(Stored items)
------------------------------------------------

Lemma custom_fields_cell_witness :
  cell [] "" rich_product "custom_fields" = Ok (VStr "Color: Red; loose") /\
  cell [] "" broken_product "custom_fields" = Raise AttributeError /\
  exists e, build_csv_rows [broken_product] ["id"; "custom_fields"] [] "" = Raise e.
Proof.
  destruct (custom_fields_cell [] ""
              [ ("id", VInt 3); ("brand_id", VInt 7);
                ("categories", VList [VInt 18; VInt 23]);
                ("images", VList [ VDict [ ("url_standard", VStr "a.png") ]; VNone;
                                   VDict [ ("id", VInt 2) ] ]);
                ("custom_fields",
                 VList [ VDict [ ("name", VStr "Color"); ("value", VStr "Red") ];
                         VDict [ ("value", VStr "loose") ] ]) ]
              _ eq_refl) as [_ Hgood].
  destruct (custom_fields_cell [] ""
              [ ("custom_fields", VList [ VDict [ ("name", VStr "Color") ]; VNone ]) ]
              _ eq_refl) as [Hbad _].
  split.
  - apply Hgood.
    apply Forall_cons; [eexists _, _, _; repeat split; reflexivity|].
    apply Forall_cons; [eexists _, _, _; repeat split; reflexivity|apply Forall_nil].
  - assert (Hex : Exists (fun cf : value => is_dict cf = false)
                    [ VDict [ ("name", VStr "Color") ]; VNone ])
      by (right; left; reflexivity).
    destruct (Hbad Hex) as [Hcell Hrows].
    split; [exact Hcell|].
    apply Hrows. right. now left.
Defined.

Lemma apply_domain_trailing_slashes_witness :
  rstrip "/" "https://shop.example.com//" <> "" /\
  apply_domain "https://shop.example.com//" (VStr "widgets/1")
  = apply_domain "https://shop.example.com" (VStr "widgets/1").
Proof.
  assert (H : rstrip "/" "https://shop.example.com//" <> "") by discriminate.
  split; [exact H|].
  exact (apply_domain_trailing_slashes "https://shop.example.com//"
           (VStr "widgets/1") H).
Defined.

------------------------------------------------

§ **TASK STATEMENT**
Each line must be given again exactly as written above.

§ **EXPECTED ANSWER**
Lemma custom_fields_cell_witness :
  cell [] "" rich_product "custom_fields" = Ok (VStr "Color: Red; loose") /\
  cell [] "" broken_product "custom_fields" = Raise AttributeError /\
  exists e, build_csv_rows [broken_product] ["id"; "custom_fields"] [] "" = Raise e.
Proof.
  destruct (custom_fields_cell [] ""
              [ ("id", VInt 3); ("brand_id", VInt 7);
                ("categories", VList [VInt 18; VInt 23]);
                ("images", VList [ VDict [ ("url_standard", VStr "a.png") ]; VNone;
                                   VDict [ ("id", VInt 2) ] ]);
                ("custom_fields",
                 VList [ VDict [ ("name", VStr "Color"); ("value", VStr "Red") ];
                         VDict [ ("value", VStr "loose") ] ]) ]
              _ eq_refl) as [_ Hgood].
  destruct (custom_fields_cell [] ""
              [ ("custom_fields", VList [ VDict [ ("name", VStr "Color") ]; VNone ]) ]
              _ eq_refl) as [Hbad _].
  split.
  - apply Hgood.
    apply Forall_cons; [eexists _, _, _; repeat split; reflexivity|].
    apply Forall_cons; [eexists _, _, _; repeat split; reflexivity|apply Forall_nil].
  - assert (Hex : Exists (fun cf : value => is_dict cf = false)
                    [ VDict [ ("name", VStr "Color") ]; VNone ])
      by (right; left; reflexivity).
    destruct (Hbad Hex) as [Hcell Hrows].
    split; [exact Hcell|].
    apply Hrows. right. now left.
Defined.

Lemma apply_domain_trailing_slashes_witness :
  rstrip "/" "https://shop.example.com//" <> "" /\
  apply_domain "https://shop.example.com//" (VStr "widgets/1")
  = apply_domain "https://shop.example.com" (VStr "widgets/1").
Proof.
  assert (H : rstrip "/" "https://shop.example.com//" <> "") by discriminate.
  split; [exact H|].
  exact (apply_domain_trailing_slashes "https://shop.example.com//"
           (VStr "widgets/1") H).
Defined.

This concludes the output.